Social landlords must also consider that a disproportionate number of their inhabitants live in fuel poverty. They cannot accept the conversion to alternative zero carbon heat sources if it makes the situation worse. Most are now – at least without work to improve the fabric of a house, which requires less heating.
There is a policy prohibiting new gas connections for new construction from 2025, but no date set for gas shutdown for existing homes. Nonetheless, if we are serious about reaching net zero, it will have to happen at some point and improvements are needed now to make sure we are ready when it does.
“We don’t yet know what happens when the gas goes out. Air and ground heat pumps will not work for all homes. If you were to simply replace a gas boiler with an electric one in 2025, energy bills would skyrocket, ”says Ian Thomson, executive director of asset management at Magenta Living.
But some homeowners face all of these concerns and still rule out selling homes for the sake of durability.
Robert Gilham, director of business strategy and assets at Walsall-based WHG, said the board of directors of the 21,000-home owner had looked into the matter and decided he wanted to take an “authentic” approach to addressing the issue. the net zero challenge. “We have stocks that will provide a negative NPV. We could consider getting rid of it and putting it in the business plan, ”he says. “But we would outsource the problem to the private sector, which probably won’t.”

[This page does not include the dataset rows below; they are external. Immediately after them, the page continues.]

Definition check_report_type (gen_params : UnifiedAttestationGenerationParams) : outcome unit :=
  YACL_ENFORCE (String.eqb gen_params.(report_type) ReportType.kReportTypeBgcheck
                || String.eqb gen_params.(report_type) ReportType.kReportTypePassport)
    "Unsupport report_type: {}" [FStr gen_params.(report_type)].

(** [YACL_ENFORCE_EQ(ret, 0, fmt, errno)] *)
Definition enforce_zero (ret : Z) (fmt : string) : st HS unit :=
  err ← get_errno;
  pure (YACL_ENFORCE (ret =? 0) fmt [FInt err]).

(** The part of [Sgx2AttestationGenerator::GenerateReport] after the device is
    open. *)
Definition sgx2_generate_with (gen_params : UnifiedAttestationGenerationParams) (sgx_fd : Z)
    : st HS UnifiedAttestationReport :=
  '(ret, quote_size) ← host_call (ioctl_get_quote_size sgx_fd);
  _ ← enforce_zero ret "Fail to get quote size, errno = {}";
  report_data ← pure (PrepareSgxReportData gen_params);
  let quote := zero_bytes (Z.to_nat quote_size) in
  '(ret, quote_size, quote) ← host_call (ioctl_gen_quote sgx_fd (mk_gen_quote_arg report_data quote_size quote));
  _ ← enforce_zero ret "Fail to get quote, errno = {}";
  json_collateral ←
    (if String.eqb gen_params.(report_type) ReportType.kReportTypePassport then
       collateral ← GetIntelCollateral quote quote_size;
       pure (PB2JSON collateral)
     else mret "");
  let dcap_report := mk_dcap_report (base64_encode quote) json_collateral in
  json_report ← pure (PB2JSON dcap_report);
  mret (mk_report kReportVersion gen_params.(report_type) Platform.kPlatformSgxDcap json_report).
(** [vec![0; BUFFER_SIZE_IN_BYTES]] with its length, and the null pointer with
    length 0 for the details. *)
Definition msg_buffer : out_buf :=
  mk_out_buf (zero_bytes (Z.to_nat BUFFER_SIZE_IN_BYTES)) BUFFER_SIZE_IN_BYTES.
Definition no_details : out_buf := mk_out_buf [] 0.

(** The error of a failed call. *)
Definition error_text (msg : bytes) : string :=
  match from_utf8 msg with
  | inr v => v
  | inl e => "parse error msg failed, " +:+ show_utf8_error e
  end.

(** [if code != 0 { ... }] before the rest. *)
Definition check_code {A} (code : Z) (msg : out_buf) (k : outcome (result A)) : outcome (result A) :=
  if negb (code =? 0) then
    m ← slice_to msg.(ob_mem) msg.(ob_len);
    mret (RErr (error_text m))
  else k.

Definition get_attributes_max_size : result Z := ROk GetAttributesMaxSize.

Definition get_attestation_report_size (params_json_str : string) : outcome (result Z) :=
  with_cstring params_json_str "attestation_report_verify: params_json_str ffi failure" (fun _ =>
    let '(code, report_len) := GetAttestationReportSize in
    if negb (code =? 0) then mret (RErr "get_attestation_report_size failed")
    else mret (ROk report_len)).

Section Model.
Context `{Fmt} `{Absl} `{Hashes} `{Cppcodec} `{Serde}.
Context `{ProtoJson UnifiedAttestationReport} `{ProtoJson UnifiedAttestationPolicy}
        `{ProtoJson UnifiedAttestationAttributes} `{ProtoJson UnifiedAttestationGenerationParams}.
Context `{ProtoJson DcapReport} `{ProtoJson IntelTdxReport} `{ProtoJson SgxQlQveCollateral}
        `{ProtoJson HygonCsvReport} `{ProtoJson HygonCsvCertChain}.
Context `{DcapQvl} `{SgxQuote3} `{SgxAttributes} `{Report2Body} `{TdxQuote}
        `{HygonLayout} `{OpenSSL}.
Context `{Host} `{Rand} `{ReportDataSizes}.

Abbreviation HS := host_state.

Definition parse_attributes_from_report (report_json_str : string)
    : outcome (result UnifiedAttestationAttributes) :=
  with_cstring report_json_str "attestation_report_verify: report_json_str ffi failure"
    (fun c_report_json_str =>
    match get_attributes_max_size with
    | RErr e => mret (RErr e)
    | ROk attrs_len =>
        let attrs_buf := mk_out_buf (zero_bytes (Z.to_nat attrs_len)) attrs_len in
        '(code, attrs_buf, msg_buf, _) ←
          ParseAttributesFromReport c_report_json_str (u32 (slen report_json_str)) attrs_buf
            msg_buffer no_details;
        check_code code msg_buf
          (attrs ← slice_to attrs_buf.(ob_mem) attrs_buf.(ob_len);
           mret (match serde_from_slice attrs with inr a => ROk a | inl e => RErr e end))
    end).

Definition attestation_report_verify (now : Z) (report_json_str policy_json_str : string)
    : outcome (result unit) :=
  with_cstring report_json_str "attestation_report_verify: report_json_str ffi failure"
    (fun c_report_json_str =>
  with_cstring policy_json_str "attestation_report_verify: policy_json_str ffi failure"
    (fun c_policy_json_str =>
    '(code, msg_buf, _) ←
      c_AttestationReportVerify now c_report_json_str (u32 (slen report_json_str))
        c_policy_json_str (u32 (slen policy_json_str)) msg_buffer no_details;
    check_code code msg_buf (mret (ROk tt)))).

Definition generate_attestation_report (b : build_flags) (params_json_str : string)
    : st HS (result string) :=
  size ← pure (get_attestation_report_size params_json_str);
  match size with
  | RErr e => mret (RErr e)
  | ROk report_len =>
      let report_buf := zero_bytes (Z.to_nat report_len) in
      with_cstring params_json_str "attestation_report_verify: params_json_str ffi failure"
        (fun c_params_json_str =>
        '(code, (report_buf, report_len), msg_buf, _) ←
          GenerateAttestationReport b (Some c_params_json_str) (u32 (slen params_json_str))
            (Some report_buf) report_len msg_buffer no_details;
        pure (check_code code msg_buf
          (report ← slice_to (default [] report_buf) report_len;
           mret (match from_utf8 report with
                 | inr v => ROk v
                 | inl e => RErr (show_utf8_error e)
                 end))))
  end.
End Model.

(** ** Agreement with the C++ functions *)

(** The C string of a message as the crate gets it: cut to the buffer, with its
    NUL. *)
Definition cut_text (s : string) : bytes :=
  take (Z.to_nat BUFFER_SIZE_IN_BYTES - 1) (c_str s) ++ [Byte.x00].

(** What the crate makes of a C++ computation: an exception becomes its text. *)
Definition as_result `{Fmt} {A B} (m : outcome A) (f : A -> result B) : outcome (result B) :=
  match m with
  | Ok a => Ok (f a)
  | Throw ex => Ok (RErr (error_text (cut_text (what ex))))
  | UB w => UB w
  end.

Definition utf8_result (bs : bytes) : result string :=
  match from_utf8 bs with inr v => ROk v | inl e => RErr (show_utf8_error e) end.

Section Facts.
Context `{Fmt}.

Lemma buf_ok_msg : buf_ok msg_buffer.
Proof. by vm_compute. Qed.

Lemma buf_ok_details : buf_ok no_details.
Proof. by vm_compute. Qed.

(** A text that a buffer holds is read back with its NUL. *)
Lemma slice_to_holds b b' s : holds_text b b' s ->
  slice_to b'.(ob_mem) b'.(ob_len) = Ok (take (Z.to_nat b.(ob_len) - 1) (c_str s) ++ [Byte.x00]).
Proof.
  intros (Hl & Ht & _). unfold slice_to. rewrite <- Ht, (proj2 (Z.leb_le _ _)); [done|].
  apply (f_equal length) in Ht. rewrite length_take, length_app in Ht. cbn in Ht. unfold len in *. lia.
Qed.

Lemma status_of_exn_message ex : (status_of_exn ex).(message) = what ex.
Proof. unfold status_of_exn. by destruct (exn_cls ex). Qed.

Lemma status_of_exn_failed ex : ((status_of_exn ex).(code) =? 0) = false.
Proof. unfold status_of_exn. by destruct (exn_cls ex). Qed.

(** A C function that throws inside. *)
Lemma check_code_throw ex : exists msg details,
  c_return (c_catch ex msg_buffer no_details) = Ok ((status_of_exn ex).(code), msg, details) /\
  forall A (k : outcome (result A)), check_code (status_of_exn ex).(code) msg k = Ok (RErr (error_text (cut_text (what ex)))).
Proof.
  destruct (c_throw_texts ex _ _ buf_ok_msg buf_ok_details) as (msg & details & E & Ht & _).
  exists msg, details. split; [done|]. intros A k. unfold check_code. rewrite status_of_exn_failed. cbn [negb].
  by rewrite (slice_to_holds msg_buffer msg (what ex) (Ht eq_refl)).
Qed.

Lemma c_return_ok : exists msg details,
  c_return (mret (0, msg_buffer, no_details)) = Ok (0, msg, details).
Proof. apply c_ok_texts; [apply buf_ok_msg|apply buf_ok_details]. Qed.

Lemma with_cstring_nul {M A} `{MRet M} s failure (k : bytes -> M (result A)) :
  Byte.x00 ∈ s2b s -> with_cstring s failure k = mret (RErr failure).
Proof. intros Hs. unfold with_cstring, CString_new. by rewrite decide_True. Qed.

Lemma with_cstring_plain {M A} `{MRet M} s failure (k : bytes -> M (result A)) :
  Byte.x00 ∉ s2b s -> with_cstring s failure k = k (s2b s ++ [Byte.x00]).
Proof. intros Hs. unfold with_cstring, CString_new. by rewrite decide_False. Qed.
(* ===== verification/Bindings.v ===== *)
(** * Python and WebAssembly bindings

    [pylib/trustflow/attestation/generation/generator_modules.cc],
    [pylib/trustflow/attestation/verification/verifier_modules.cc] and
    [trustflow/attestation/verification/wasm_binding.cc].  A module is a record
    of what it exports: a function under its name, a class by its constructor,
    fields and methods.  The conversion of arguments and results and of C++
    exceptions to those of the host language is pybind11's and Emscripten's. *)

From S2P Require Import Prelude CppStd External Common Samples Verifier Dcap Sgx2Verifier TdxVerifier Hygon CsvVerifier VerifierWrapper YaclCrypto Host IntelGenerator CsvGenerator GeneratorWrapper RustCrate.

(** A field that can be read and written, under the name it is exported with. *)
Record field (R A : Type) := mk_field { f_name : string; f_get : R -> A; f_set : A -> R -> R }.
Arguments mk_field {R A} _ _ _.
Arguments f_name {R A} _.
Arguments f_get {R A} _ _.
Arguments f_set {R A} _ _ _.

(** The class [Status] of both bindings; WebAssembly has no constructor for it. *)
Record status_class := mk_status_class {
  sc_name : string;
  sc_init : option Status;
  sc_code : field Status Z;
  sc_message : field Status string;
  sc_details : field Status string
}.

Definition status_fields (init : option Status) : status_class :=
  mk_status_class "Status" init
    (mk_field "code" code (fun c s => mk_status c s.(message) s.(details)))
    (mk_field "message" message (fun m s => mk_status s.(code) m s.(details)))
    (mk_field "details" details (fun d s => mk_status s.(code) s.(message) d)).

(** A function with the name it is exported with and those of its arguments. *)
Record export (F : Type) := mk_export { e_name : string; e_args : list string; e_fun : F }.
Arguments mk_export {F} _ _ _.
Arguments e_name {F} _.
Arguments e_args {F} _.
Arguments e_fun {F} _.

Section Modules.
Context `{Fmt} `{Absl} `{Hashes} `{Cppcodec}.
Context `{ProtoJson UnifiedAttestationReport} `{ProtoJson UnifiedAttestationPolicy}
        `{ProtoJson UnifiedAttestationGenerationParams}.
Context `{ProtoJson DcapReport} `{ProtoJson IntelTdxReport} `{ProtoJson SgxQlQveCollateral}
        `{ProtoJson HygonCsvReport} `{ProtoJson HygonCsvCertChain}.
Context `{DcapQvl} `{SgxQuote3} `{SgxAttributes} `{Report2Body} `{TdxQuote}
        `{HygonLayout} `{OpenSSL}.
Context `{Host} `{Rand} `{ReportDataSizes}.

(** [PYBIND11_MODULE(generator, m)] *)
Record py_generator_module := mk_py_generator {
  pg_doc : string;
  pg_class : string;
  pg_generate_report_json : export (any_generator -> string -> st host_state string);
  pg_create_attestation_generator : export (outcome any_generator)
}.

Definition py_generator (b : build_flags) : py_generator_module :=
  mk_py_generator
    "TrustFlow Attestation Generator is a library for generating attestation report on different tee platforms"
    "AttestationGenerator"
    (mk_export "generate_report_json" [] GenerateReportJson)
    (mk_export "create_attestation_generator" [] (CreateAttestationGenerator b)).

(** [PYBIND11_MODULE(verifier, m)]; [py::init<>()] value-initialises the struct. *)
Record py_verifier_module := mk_py_verifier {
  pv_doc : string;
  pv_Status : status_class;
  pv_attestation_report_verify : export (string -> string -> outcome Status)
}.

Definition py_verifier (now : Z) : py_verifier_module :=
  mk_py_verifier
    "TrustFlow Attestation Verifier is a library for verifying attestation reports from different tee platforms."
    (status_fields (Some (mk_status 0 "" "")))
    (mk_export "attestation_report_verify" ["report_json_str"; "policy_json_str"]
       (AttestationReportVerify now)).

(** [EMSCRIPTEN_BINDINGS(trustflow)] *)
Record wasm_module := mk_wasm {
  wm_Status : status_class;
  wm_evidenceVerify : export (string -> string -> outcome Status)
}.

Definition wasm_trustflow (now : Z) : wasm_module :=
  mk_wasm (status_fields None) (mk_export "evidenceVerify" [] (AttestationReportVerify now)).

(** A Python program makes a report in two calls. *)
Definition py_report (b : build_flags) (params : string) : st host_state string :=
  g ← pure (py_generator b).(pg_create_attestation_generator).(e_fun);
  (py_generator b).(pg_generate_report_json).(e_fun) g params.

(** Python programs get the reports that Rust programs get, and no others; only a
    report over the 40960 bytes of the C functions is Python's alone. *)
Theorem py_report_json b params (h : host_state) json h1 :
  py_report b params h = (Ok json, h1) /\ slen json <= kReportMaxSize <->
  report_json b params h = (Ok json, h1).
Proof.
  unfold py_report, report_json. cbn [py_generator pg_create_attestation_generator
    pg_generate_report_json e_fun]. unfold GenerateReportJson, mbind, st_bind, pure.
  destruct (CreateAttestationGenerator b) as [g|e|w]; destruct (JSON2PB params) as [gp|e'|w'];
    try (split; [by intros [[=] _]|done]).
  destruct (GenerateReport g gp h) as [[r|e|w] h2]; [|split; [by intros [[=] _]|done]..].
  destruct (PB2JSON r) as [j|e|w]; [|split; [by intros [[=] _]|done]..].
  destruct (Z.leb_spec (slen j) kReportMaxSize) as [Hl|Hl]; cbn.
  - split; [by intros [E _]|]. intros E. split; [done|]. by injection E as <- <-.
  - split; [|done]. intros [E ?]. injection E as -> ->. lia.
Qed.

(** The two modules verify alike, and a field holds what was stored in it. *)
Theorem verifier_bindings_agree now :
  (wasm_trustflow now).(wm_evidenceVerify).(e_fun)
    = (py_verifier now).(pv_attestation_report_verify).(e_fun) /\
  forall init (s : Status) c m d,
    let k := status_fields init in
    k.(sc_code).(f_get) (k.(sc_code).(f_set) c s) = c /\
    k.(sc_message).(f_get) (k.(sc_message).(f_set) m s) = m /\
    k.(sc_details).(f_get) (k.(sc_details).(f_set) d s) = d /\
    k.(sc_details).(f_set) d (k.(sc_message).(f_set) m (k.(sc_code).(f_set) c s)) = mk_status c m d.
Proof. done. Qed.
End Modules.
Lemma GenEncryptedRequest_has_signature {T} `{ProtoJson T} (request : T) private_key cert peer_cert
    sig g enc g' :
  GenEncryptedRequest request private_key cert peer_cert sig g = (Ok enc, g') ->
  enc.(has_signature) = sig.
Proof.
  unfold GenEncryptedRequest. intros Hg. inv_st.
  match goal with H : (let '(_, _) := ?x in _) _ = _ |- _ => destruct x; by injection H as <- end.
Qed.

(** C17. The envelope of a request: whoever holds the private key of the peer's
    certificate reads, by the steps of [ParseEncryptedResponse], exactly the
    request, or for a signed one a JWS whose payload is the request, whose
    header carries the sender's certificate and whose signature verifies under
    the sender's public key. *)
Theorem GenEncryptedRequest_opens {T} `{ProtoJsonLaws T} (request empty : T) (empty_jws : Jws)
    private_key cert peer_cert sig g enc g' peer_private pk sk :
  LoadX509CertPublicKeyFromBuf peer_cert = inr pk -> LoadPemKey peer_private = inr sk ->
  key_pair pk sk ->
  GenEncryptedRequest request private_key cert peer_cert sig g = (Ok enc, g') ->
  enc.(has_signature) = sig /\
  if sig then exists jws, open_jwe empty_jws enc peer_private = Ok jws /\
                jws_vouches jws request private_key cert
  else open_jwe empty enc peer_private = Ok request.
Proof.
  intros Hpk Hsk Hpair Hg. split; [by eapply GenEncryptedRequest_has_signature|].
  destruct sig; [by eapply signed_request_opens|]. pose proof Hg as Hg'.
  unfold GenEncryptedRequest in Hg'.
  apply st_bind_Ok in Hg' as (text & g1 & Hp & _). apply pure_Ok in Hp as [Hp ->].
  apply (open_sealed request empty request private_key cert peer_cert false g enc g'
           peer_private pk sk text); [done..|].
  intros s Hs'. congruence.
Qed.

Lemma ParseEncryptedResponse_status {T} `{ProtoJson T} (empty : T) enc_res key status response :
  ParseEncryptedResponse empty enc_res key = Ok (status, response) ->
  status = enc_res.(response_status).
Proof. unfold ParseEncryptedResponse. intros Hp. case_match; inv_ok; congruence. Qed.

(** The protected header of a JWE is parsed and not used: any other header that
    parses gives the same response. *)
Lemma ParseEncryptedResponse_header {T} `{ProtoJson T} (empty : T) status jwe header key :
  (exists bs h, b64url_decode jwe.(jwe_protected_header) = inr bs /\
     JSON2PB (T := JweHeader) (b2s bs) = Ok h) ->
  (exists bs h, b64url_decode header = inr bs /\ JSON2PB (T := JweHeader) (b2s bs) = Ok h) ->
  ParseEncryptedResponse empty (mk_enc_response status jwe) key =
  ParseEncryptedResponse empty (mk_enc_response status
    (mk_jwe header jwe.(jwe_encrypted_key) jwe.(jwe_iv) jwe.(jwe_ciphertext) jwe.(jwe_tag)
       jwe.(jwe_aad))) key.
Proof.
  intros (b1 & h1 & E1 & F1) (b2 & h2 & E2 & F2). unfold ParseEncryptedResponse.
  cbn [response_status response_message jwe_protected_header jwe_encrypted_key jwe_iv
       jwe_ciphertext jwe_tag jwe_aad].
  case_match; [done|]. rewrite E1, E2. cbn [call]. by rewrite !bind_Ok_l, F1, F2.
Qed.
End RoundTrip.

(** ** Witnesses *)

Module EnvelopeWitness.
#[local] Existing Instances sample_cppcodec sample_cppcodec_laws sample_b64url sample_b64url_laws
  sample_rand sample_rand_laws sample_keys sample_keys_laws sample_x509 sample_x509_laws
  sample_gcm sample_gcm_laws.

Definition g0 : @rng sample_rand := tt.
Definition peer_key : @pkey sample_rand sample_keys := "peer".
Definition request : SfStatus := mk_sf_status 7 "request".
Definition header : JwsHeader := mk_jws_header kRs256 [hex_encode (s2b "C")].
Definition jws : Jws :=
  let ph := hex_encode (s2b "H") in
  let payload := hex_encode (s2b "s") in
  mk_jws ph payload (hex_encode (s2b (ph +:+ "." +:+ payload))).

#[local] Instance j1 : ProtoJson SfStatus := sample_json [("s", request)].
#[local] Instance j2 : ProtoJson JweHeader := sample_json [("E", mk_jwe_header kRsaOaep kAes128Gcm)].
#[local] Instance j3 : ProtoJson JwsHeader := sample_json [("H", header)].
#[local] Instance j4 : ProtoJson Jws := sample_json [("J", jws)].
#[local] Instance j1_laws : ProtoJsonLaws SfStatus.
Proof. apply sample_json_laws, NoDup_singleton. Qed.
#[local] Instance j2_laws : ProtoJsonLaws JweHeader.
Proof. apply sample_json_laws, NoDup_singleton. Qed.
#[local] Instance j3_laws : ProtoJsonLaws JwsHeader.
Proof. apply sample_json_laws, NoDup_singleton. Qed.
#[local] Instance j4_laws : ProtoJsonLaws Jws.
Proof. apply sample_json_laws, NoDup_singleton. Qed.

Definition enc (sig : bool) : EncryptedRequest :=
  mk_enc_request sig (mk_jwe (hex_encode (s2b "E")) (hex_encode (zero_bytes 16))
    (hex_encode (zero_bytes 12)) (hex_encode (s2b (if sig then "J" else "s")))
    (hex_encode (zero_bytes 16)) "").

Lemma envelope_run sig : GenEncryptedRequest request "me" "C" "peer" sig g0 = (Ok (enc sig), g0).
Proof. destruct sig; vm_compute; reflexivity. Qed.

Lemma GenEncryptedRequest_opens_witness :
  open_jwe (mk_sf_status 0 "") (enc false) "peer" = Ok request /\
  exists j, open_jwe (mk_jws "" "" "") (enc true) "peer" = Ok j /\ jws_vouches j request "me" "C".
Proof.
  split.
  - apply (GenEncryptedRequest_opens request (mk_sf_status 0 "") (mk_jws "" "" "")
      "me" "C" "peer" false g0 (enc false) g0 "peer" peer_key peer_key);
      [reflexivity|reflexivity|reflexivity|apply envelope_run].
  - apply (GenEncryptedRequest_opens request (mk_sf_status 0 "") (mk_jws "" "" "")
      "me" "C" "peer" true g0 (enc true) g0 "peer" peer_key peer_key);
      [reflexivity|reflexivity|reflexivity|apply envelope_run].
Defined.

Lemma X509CertPemToDer_total_witness : X509CertPemToDer "CERT" = Ok (s2b "CERT").
Proof. exact (X509CertPemToDer_total "CERT"). Defined.
End EnvelopeWitness.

This is not the only concern that comes with large scale sales of empty homes. “Because we are operating in low value areas, we would be likely to sell to rental owners and of course you have the consequences, which can lead to the slow decline of the neighborhood, in which we are going to remain the organization anchor, “he says.” Our first instinct is to say, in fact, we have to tackle the problem. Either we have to find a way to make the investment or we have to look at the opportunities for regeneration. “
Another senior official from a large organization that excludes sales adds, “If you think about it at the community level, it could be an entire street or an entire estate – you have to recognize how disruptive this policy is. [selling when void] could be.”